[Task directions]
Count the lines of the records below that hold the word "deleted", and give only the number.

[Supplied data]
%%
(* ===== verification/Dict.v ===== *)
(** * The sharded dictionary: [internal/engine/memory/dict.go]

    A [Dict] is an array of Go maps; the shard of a key is its hash modulo the
    number of shards. [maphash.String(d.seed, key)] is a fixed function of the
    key for one dictionary, so the seed is modelled by that function. The
    reader-writer locks make every operation atomic; the instant at which an
    operation reads the clock is its argument [now]. *)

From S2P Require Import Prelude.
From stdpp Require Import options.

Definition defaultShardCount : Z := 256.

(** [*Entry]; the atomic fields are plain fields of the record. *)
Record Entry (V : Type) := mkEntry {
  e_Value : V;
  e_expireAt : Z;
  e_CreatedAt : Z;
  e_UpdatedAt : Z;
  e_lastAccess : Z;
  e_accessFreq : Z
}.
Arguments mkEntry {V}.
Arguments e_Value {V}.
Arguments e_expireAt {V}.
Arguments e_CreatedAt {V}.
Arguments e_UpdatedAt {V}.
Arguments e_lastAccess {V}.
Arguments e_accessFreq {V}.

Record Dict (V : Type) := mkDict {
  d_shards : list (gmap string (Entry V));
  d_shardCount : Z;
  d_seed : string → Z
}.
Arguments mkDict {V}.
Arguments d_shards {V}.
Arguments d_shardCount {V}.
Arguments d_seed {V}.

Section dict_code.
Context {V : Type}.
Implicit Types (d : Dict V) (e : Entry V).

Definition IsExpired (now : Z) (e : Entry V) : bool :=
  if e_expireAt e =? 0 then false else e_expireAt e <? now.

Definition SetExpireAt (e : Entry V) (t : Z) : Entry V :=
  mkEntry (e_Value e) t (e_CreatedAt e) (e_UpdatedAt e) (e_lastAccess e) (e_accessFreq e).

Definition UpdateAccessStats (now : Z) (e : Entry V) : Entry V :=
  mkEntry (e_Value e) (e_expireAt e) (e_CreatedAt e) (e_UpdatedAt e) now (u32 (e_accessFreq e + 1)).

(** Writing through the [*typedValue] an entry points to. *)
Definition SetValue (e : Entry V) (v : V) : Entry V :=
  mkEntry v (e_expireAt e) (e_CreatedAt e) (e_UpdatedAt e) (e_lastAccess e) (e_accessFreq e).

Definition NewDict (shardCount : Z) (seed : string → Z) : Dict V :=
  let shardCount := if shardCount <=? 0 then defaultShardCount else shardCount in
  mkDict (replicate (Z.to_nat shardCount) ∅) (u32 shardCount) seed.

Definition shard_index (d : Dict V) (key : string) : nat :=
  Z.to_nat (d_seed d key mod d_shardCount d).

Definition getShard (d : Dict V) (key : string) : gmap string (Entry V) :=
  default ∅ (d_shards d !! shard_index d key).

(** Replace the items of the shard of [key]. *)
Definition putShard (d : Dict V) (key : string) (items : gmap string (Entry V)) : Dict V :=
  mkDict (<[shard_index d key := items]> (d_shards d)) (d_shardCount d) (d_seed d).

Definition newEntry (now : Z) (value : V) (ttl : Z) : Entry V :=
  mkEntry value (if 0 <? ttl then i64 (now + ttl) else 0) now now now 1.

(** The body of the loop of [Del]. *)
Definition Dict_del1 (d : Dict V) (key : string) : bool * Dict V :=
  match getShard d key !! key with
  | Some _ => (true, putShard d key (delete key (getShard d key)))
  | None => (false, d)
  end.

Fixpoint Dict_Del (d : Dict V) (keys : list string) : Z * Dict V :=
  match keys with
  | [] => (0, d)
  | key :: keys' =>
      let '(deleted, d1) := Dict_del1 d key in
      let '(n, d2) := Dict_Del d1 keys' in
      ((if (deleted : bool) then 1 else 0) + n, d2)
  end.

Definition Dict_Get (now : Z) (d : Dict V) (key : string) : option (Entry V) * Dict V :=
  match getShard d key !! key with
  | None => (None, d)
  | Some entry =>
      if IsExpired now entry then (None, (Dict_Del d [key]).2)
      else
        let entry' := UpdateAccessStats now entry in
        (Some entry', putShard d key (<[key := entry']> (getShard d key)))
  end.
%%
[Response below]
2